Quand on parle de violence, qu’est-ce que c’est ?
L’ONVS répertorie les violences contre les personnes et les biens. Vous devez les séparer. Sur les violences faites aux personnes, l’Observatoire mène un travail de fond, creusant qui sont les auteurs, les victimes, dans quels services cela s’est produit… Il graduera les différents types de situations selon les textes de loi. Mais ce classement ne correspond pas toujours à l’expérience du terrain. Aux urgences, j’ai pu constater qu’une gifle (sans jour d’incapacité temporaire de travail) était ressentie comme moins grave qu’une menace car la violence physique est moins ancrée dans le temps.

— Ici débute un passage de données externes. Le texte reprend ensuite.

(** The payload of the commit for two records that were read. *)
Definition multiget_commit_payload (records : bytes) : outcome bytes :=
  '(record1, record2) ← split_at records 139;
  '(_, rest1) ← split_at record1 9;
  '(key1, v1) ← split_at rest1 30;
  '(_, rest2) ← split_at record2 9;
  '(key2, v2) ← split_at rest2 30;
  '(value1, value2) ← native_transfer v1 v2;
  let optype := [OpType_u8 SandstormWrite] in
  let version := le_bytes 8 0 in
  Ret (records ++ optype ++ version ++ key1 ++ value1 ++ optype ++ version ++ key2 ++ value2).

(** The busy wait of the transaction's compute part is left out. *)
Definition process_multiget_response (c : ClientConf) (s : Station) (p : Packet MultiGetResponse) :
    outcome Station :=
  h ← get_header p;
  records ← get_payload p;
  commit_payload ← multiget_commit_payload records;
  w ← send_commit (link s) (res_tenant (mgetres_common h)) (table_id c) commit_payload
        (res_stamp (mgetres_common h)) 30 100;
  Ret (with_link s w).

(** *** Receiving *)

Definition count_recvd (n : Counts) (latency : Z) : Counts :=
  mkCounts (recvd n +u64 1) (aborted n) (sent n) (outstanding n) (latencies n ++ [latency])
    (finished n) (stop n).

Definition count_aborted (n : Counts) : Counts :=
  mkCounts (recvd n) (aborted n +u64 1) (sent n) (outstanding n) (latencies n) (finished n) (stop n).

(** [self.outstanding -= 1] *)
Definition one_less (n : Counts) : Counts :=
  mkCounts (recvd n) (aborted n) (sent n) (outstanding n -u64 1) (latencies n) (finished n) (stop n).

Definition free {T} (p : Packet T) (s : Station) : Station :=
  with_link s ((link s).1, mbuf_free (mbuf p) (link s).2).

(** The first part of the loop over a batch: the station, the counts, and
    whether a response was counted.  [inl] is the [continue] of the source. *)
Definition recv_commit (c : ClientConf) (s : Station) (n : Counts) (packet : Packet UdpHeader)
    (curr : Z) : outcome (Station * Counts * bool) :=
  p ← parse_header CommitResponse packet;
  h ← get_header p;
  let h := commitres_common h in
  let '(n, signal) :=
    if decide (status h = RpcStatus_u8 StatusTxAbort) then (count_aborted n, false)
    else if decide (status h = RpcStatus_u8 StatusOk)
         then (count_recvd n (curr -u64 res_stamp h), true)
    else (n, false) in
  Ret (free p s, n, signal).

Suite au drame au CHU de Reims, que penser des réponses sécuritaires du ministre de la Santé ?
C’est un bandage sur une jambe de bois. Au début des années 2000, on parlait déjà d’une « frénésie sécuritaire » : on rend visible le fait divers pour créer un problème à l’action publique. Cela a surtout contribué à ouvrir un marché de la sécurité, en disant « on va fermer les portes, mettre en vidéosurveillance et des agents de sécurité ». Aujourd’hui, on a l’impression d’être dans une double frénésie. Ce n’est pas la solution. La fermeture des portes des urgences ne réduit pas la violence. Cela augmente même l’agressivité des patients, qui ne comprennent pas ce qui se passe.
Le ministre insiste également sur la fluidification du dépôt des plaintes et la formation des soignants. Ces mesures sont-elles plus appropriées ?
Porter plainte est décourageant. Il faut des années avant qu’il y ait un jugement. Des dommages et intérêts sont demandés, mais ce n’est pas ce qui intéresse les soignants, ils attendent plutôt de la personne qu’elle reconnaisse les faits. Concernant les formations, il y en a déjà beaucoup, parfois obligatoires. J’ai pu constater que certaines n’étaient pas adaptées au contexte.
Il a été suggéré, par exemple, que le personnel d’urgence crie « code rouge » en cas de problème. Mais quand quelqu’un l’a fait, il ne s’est absolument rien passé, car il y a beaucoup de bruit dans le service. Nous allons aussi leur proposer des formations en self-défense, krav maga… Il faudrait écouter davantage les agents de terrain pour trouver des solutions.
Quelles solutions seraient efficaces ?
Une présence de soignants en nombre et des places suffisantes pour que les malades n’attendent pas. Aux urgences, s’ils attendent tous au même endroit, ils se demandent pourquoi on appelle quelqu’un et pas eux. J’ai pu observer la réorganisation d’un service avec une dissociation des zones d’attente selon le secteur (urgences vitales, soins externes et urgences médicales).
Les patients ne se voyaient pas, ce qui a contribué à apaiser les craintes. Un médecin avait également été mis à l’accueil pour effectuer un triage plus rapide. Il serait également intéressant de disposer d’un sas permettant de dissocier les pathologies psychiatriques des pathologies somatiques. Mais les deux peuvent être liés et coexister, car dans certains cas le problème somatique, comme une tentative de suicide, doit être pris en charge avant le problème psychiatrique.